(Collected data)
------------------------
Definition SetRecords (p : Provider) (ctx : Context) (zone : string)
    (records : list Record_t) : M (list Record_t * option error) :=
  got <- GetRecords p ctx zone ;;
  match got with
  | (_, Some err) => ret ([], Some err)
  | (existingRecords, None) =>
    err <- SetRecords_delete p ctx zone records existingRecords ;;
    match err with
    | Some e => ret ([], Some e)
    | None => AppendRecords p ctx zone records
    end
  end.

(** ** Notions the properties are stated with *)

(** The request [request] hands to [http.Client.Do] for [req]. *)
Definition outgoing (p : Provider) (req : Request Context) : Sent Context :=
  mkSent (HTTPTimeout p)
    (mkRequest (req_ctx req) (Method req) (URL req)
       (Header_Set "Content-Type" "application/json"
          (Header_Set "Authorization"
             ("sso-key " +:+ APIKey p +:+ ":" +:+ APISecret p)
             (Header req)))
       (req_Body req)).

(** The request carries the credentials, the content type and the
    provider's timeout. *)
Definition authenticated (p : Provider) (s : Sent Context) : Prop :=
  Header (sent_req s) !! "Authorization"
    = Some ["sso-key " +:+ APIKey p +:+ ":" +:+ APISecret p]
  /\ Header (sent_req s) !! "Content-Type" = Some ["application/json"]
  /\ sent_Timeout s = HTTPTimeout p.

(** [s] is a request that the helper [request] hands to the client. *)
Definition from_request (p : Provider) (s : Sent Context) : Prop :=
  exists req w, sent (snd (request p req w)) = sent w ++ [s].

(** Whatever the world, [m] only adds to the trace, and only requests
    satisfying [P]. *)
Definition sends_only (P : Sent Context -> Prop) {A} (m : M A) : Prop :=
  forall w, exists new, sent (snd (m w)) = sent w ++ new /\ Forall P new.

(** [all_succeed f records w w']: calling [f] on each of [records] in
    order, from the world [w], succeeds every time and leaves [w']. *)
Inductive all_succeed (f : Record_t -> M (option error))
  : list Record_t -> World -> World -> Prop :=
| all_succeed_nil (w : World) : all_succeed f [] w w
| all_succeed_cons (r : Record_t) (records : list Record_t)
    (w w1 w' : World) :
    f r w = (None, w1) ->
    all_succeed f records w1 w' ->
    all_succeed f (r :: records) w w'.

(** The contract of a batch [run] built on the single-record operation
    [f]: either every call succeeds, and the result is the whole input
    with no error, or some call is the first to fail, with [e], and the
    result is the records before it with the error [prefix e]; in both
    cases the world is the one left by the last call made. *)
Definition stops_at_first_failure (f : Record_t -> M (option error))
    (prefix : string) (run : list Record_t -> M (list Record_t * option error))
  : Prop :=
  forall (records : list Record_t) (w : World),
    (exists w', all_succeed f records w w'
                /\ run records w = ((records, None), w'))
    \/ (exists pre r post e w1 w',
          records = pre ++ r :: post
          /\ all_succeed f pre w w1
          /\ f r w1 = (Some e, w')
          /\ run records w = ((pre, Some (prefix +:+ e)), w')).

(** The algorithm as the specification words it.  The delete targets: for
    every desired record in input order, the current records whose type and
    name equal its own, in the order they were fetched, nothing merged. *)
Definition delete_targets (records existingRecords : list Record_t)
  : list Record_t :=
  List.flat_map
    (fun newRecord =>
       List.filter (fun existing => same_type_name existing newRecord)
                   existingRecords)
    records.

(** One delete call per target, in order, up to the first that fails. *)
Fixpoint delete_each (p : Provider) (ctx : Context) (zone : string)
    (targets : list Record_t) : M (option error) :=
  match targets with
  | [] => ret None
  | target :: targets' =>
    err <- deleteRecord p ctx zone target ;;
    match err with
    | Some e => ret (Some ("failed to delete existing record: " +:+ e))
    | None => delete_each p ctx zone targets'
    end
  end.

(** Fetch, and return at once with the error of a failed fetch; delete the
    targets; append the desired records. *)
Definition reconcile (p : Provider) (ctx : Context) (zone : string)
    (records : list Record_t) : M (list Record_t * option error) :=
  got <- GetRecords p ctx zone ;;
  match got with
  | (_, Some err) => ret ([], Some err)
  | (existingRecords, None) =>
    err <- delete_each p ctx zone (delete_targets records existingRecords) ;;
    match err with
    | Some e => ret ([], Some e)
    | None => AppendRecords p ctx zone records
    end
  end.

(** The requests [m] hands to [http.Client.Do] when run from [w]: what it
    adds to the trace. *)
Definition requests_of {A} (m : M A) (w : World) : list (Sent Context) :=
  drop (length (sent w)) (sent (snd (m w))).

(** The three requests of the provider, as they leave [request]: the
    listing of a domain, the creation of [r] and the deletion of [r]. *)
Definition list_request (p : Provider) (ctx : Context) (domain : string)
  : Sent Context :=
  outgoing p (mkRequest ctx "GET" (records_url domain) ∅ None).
------------------------
*Exercise instructions:*
For the lines above, output exactly those from the line containing "(** [s] is a request" through the line containing "all_succeed f (r :: records) w w'.", and skip the others.

*Output:*
(** [s] is a request that the helper [request] hands to the client. *)
Definition from_request (p : Provider) (s : Sent Context) : Prop :=
  exists req w, sent (snd (request p req w)) = sent w ++ [s].

(** Whatever the world, [m] only adds to the trace, and only requests
    satisfying [P]. *)
Definition sends_only (P : Sent Context -> Prop) {A} (m : M A) : Prop :=
  forall w, exists new, sent (snd (m w)) = sent w ++ new /\ Forall P new.

(** [all_succeed f records w w']: calling [f] on each of [records] in
    order, from the world [w], succeeds every time and leaves [w']. *)
Inductive all_succeed (f : Record_t -> M (option error))
  : list Record_t -> World -> World -> Prop :=
| all_succeed_nil (w : World) : all_succeed f [] w w
| all_succeed_cons (r : Record_t) (records : list Record_t)
    (w w1 w' : World) :
    f r w = (None, w1) ->
    all_succeed f records w1 w' ->
    all_succeed f (r :: records) w w'.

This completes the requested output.